About #6-7 (Big Picture UI Navigation): Navigating between write and play is a bit more cumbersome that it may sound. Just click “Play” right? Wrong. You have to re-navigate… constantly. I merely want to add notes then seamlessly, or instantly, edit lengths/cc data. Right now, it’s like trying to perform one surgery in two different operating rooms. And one of the rooms (PLAY) takes some searching to find your way around. Thus the suggestions. My hope is that those eliminate any issue with redundant navigation here.

About #8 (Add an Articulation Lane): Take a look at VSL, Spitfire, Berlin, 8dio, & East West. They’re all offering either 5 types of legato, staccato, or tremolo. I mean, we’ll probably see “Staccato as played by your grandma” at some point. Often times these aren’t proper articulations. But they are indispensable in getting a good mock-up. So would I mark staccatos 5 ways on the page? No. But I will want to control the back-end performance independently, the same way I’ll want to edit note lengths, velocity, and cc data.

I really hope whoever gets this can at least find a bit of common ground here. These are important to me, otherwise I wouldn’t have suggested them. I’m sure you guys won’t disappoint either way.

Thanks for your hard work,

Sean Jackson

One more…

  1. My expectation was that I would open the PLAY tab and would only hear the visible parts.

At very least I would add a mass “solo visible parts” toggle but I also believe that would make much more sense to have solo toggled by default. Where I’ve already used the layout feature to “focus on x tracks” I would think that focus would be both visual and aural.

Thanks again and good luck coding!

-Sean Jackson

One can use the Mixer to mute or solo tracks.

Thanks for your thoughts, Sean. The first 4 items are already items on our list for usability. For items 5-9, we need to have a good model for how the controller and technique data is presented to the user for editing, and this is still under discussion. The situation is a lot more complex than for a regular DAW because an instrument may be routed to multiple devices and multiple channels (this isn’t yet user-controllable but will be at some point. For instance ‘arco’ can be played by one device and ‘pizz’ by another).

Paul, thanks for the reply.

I realize it’s complex, even more so for you guys. When users want modularity, flexibility, but ease of use… It takes intense effort to find good solutions. I just wanted to make sure these things were brought to your attention. Seems like you already get it though. I’m not used to developers being so exactly familiar with user needs. So kudos to you!

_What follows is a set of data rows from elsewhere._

(** [create_cart] answers with an empty cart whose identifier is ["cart_"]
    followed by the first 12 characters of the uuid, and stores it under that
    identifier, in place of whatever was there; the other carts and the
    orders stay as they are.  [get_cart] then shows that cart without lines
    and with all three totals at zero. *)
Theorem create_cart_correct (uuid4_hex : string) (st : Store.t) :
  let cart_id := ("cart_" +:+ Py.take 12 uuid4_hex)%string in
  let st' := snd (create_cart uuid4_hex st) in
  fst (create_cart uuid4_hex st) = Ok (Cart.mk cart_id [])
  ∧ String.prefix "cart_" cart_id = true
  ∧ Store.CARTS st' !! cart_id = Some (Cart.mk cart_id [])
  ∧ (∀ other, other ≠ cart_id →
       Store.CARTS st' !! other = Store.CARTS st !! other)
  ∧ Store.ORDERS st' = Store.ORDERS st
  ∧ get_cart cart_id st' = (Ok (PricedCart.mk cart_id [], zero_totals), st')
  ∧ (Py.len uuid4_hex = 32%nat → Py.len cart_id = 17%nat).
Proof.
  intros cart_id st'. subst st'. unfold create_cart. fold cart_id.
  cbn [fst snd Store.CARTS Store.ORDERS].
  split; [done|]. split; [apply prefix_app|].
  split; [by rewrite lookup_insert_eq|].
  split; [intros other Hne; by rewrite lookup_insert_ne|].
  split; [done|]. split.
  - unfold get_cart. cbn [Store.CARTS]. by rewrite lookup_insert_eq.
  - intros Hlen. unfold cart_id, Py.len, Py.take in *.
    rewrite length_app_string, length_substring by lia. reflexivity.
Qed.

Lemma create_cart_correct_witness :
  Py.len ("cart_" +:+ Py.take 12 sample_uuid4_hex) = 17%nat.
Proof.
  apply (create_cart_correct sample_uuid4_hex Store.empty). reflexivity.
Defined.

(** No two lines are merged: sending the same pizza twice appends two equal
    lines. *)
Theorem add_pizza_twice (cart_id : string) (item : CartPizzaItem.t)
    (st : Store.t) (cart : Cart.t) (dedup : list string) :
  Store.CARTS st !! cart_id = Some cart →
  validate_toppings
    (PizzaCustomization.toppings (CartPizzaItem.customization item))
  = Ok dedup →
  Store.CARTS (snd (add_pizza cart_id item (snd (add_pizza cart_id item st))))
    !! cart_id
  = Some (Cart.mk (Cart.cart_id cart)
            (Cart.items cart
             ++ [stored_pizza item dedup; stored_pizza item dedup])).
Proof.
  intros Hcart Hok. unfold add_pizza at 2. rewrite Hcart, Hok. cbn [snd].
  unfold add_pizza. rewrite lookup_set_items, decide_True by done.
  rewrite Hok. cbn [snd Cart.items Cart.cart_id].
  rewrite lookup_set_items, decide_True by done.
  by rewrite <- app_assoc.
Qed.

Lemma add_pizza_twice_witness :
  ∃ cart,
    Store.CARTS
      (snd (add_pizza "cart_0123456789ab"
              (CartPizzaItem.mk "Custom Pizza" (sample_pizza []) 1)
              (snd (add_pizza "cart_0123456789ab"
                      (CartPizzaItem.mk "Custom Pizza" (sample_pizza []) 1)
                      (store_with two_small_pizzas)))))
      !! "cart_0123456789ab"%string
    = Some cart
    ∧ length (Cart.items cart) = 3%nat.
Proof.
  eexists. split.
  - apply (add_pizza_twice "cart_0123456789ab"
             (CartPizzaItem.mk "Custom Pizza" (sample_pizza []) 1)
             (store_with two_small_pizzas) two_small_pizzas []);
      reflexivity.
  - reflexivity.
Defined.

An idea, I’m guessing you may have already considered, might be to have an articulation lane… But when a note which is PIZZ is selected… The cc lane switches to that Midi channel. If it’s all on one channel then it would simply show the same thing regardless of what articulation data is being viewed. I realize it’s probably not that simple. Either way, good luck!

As this pertains to me, I’d be happy to test a temporary build regarding this area of Dorico if you’d ever want some user testing done.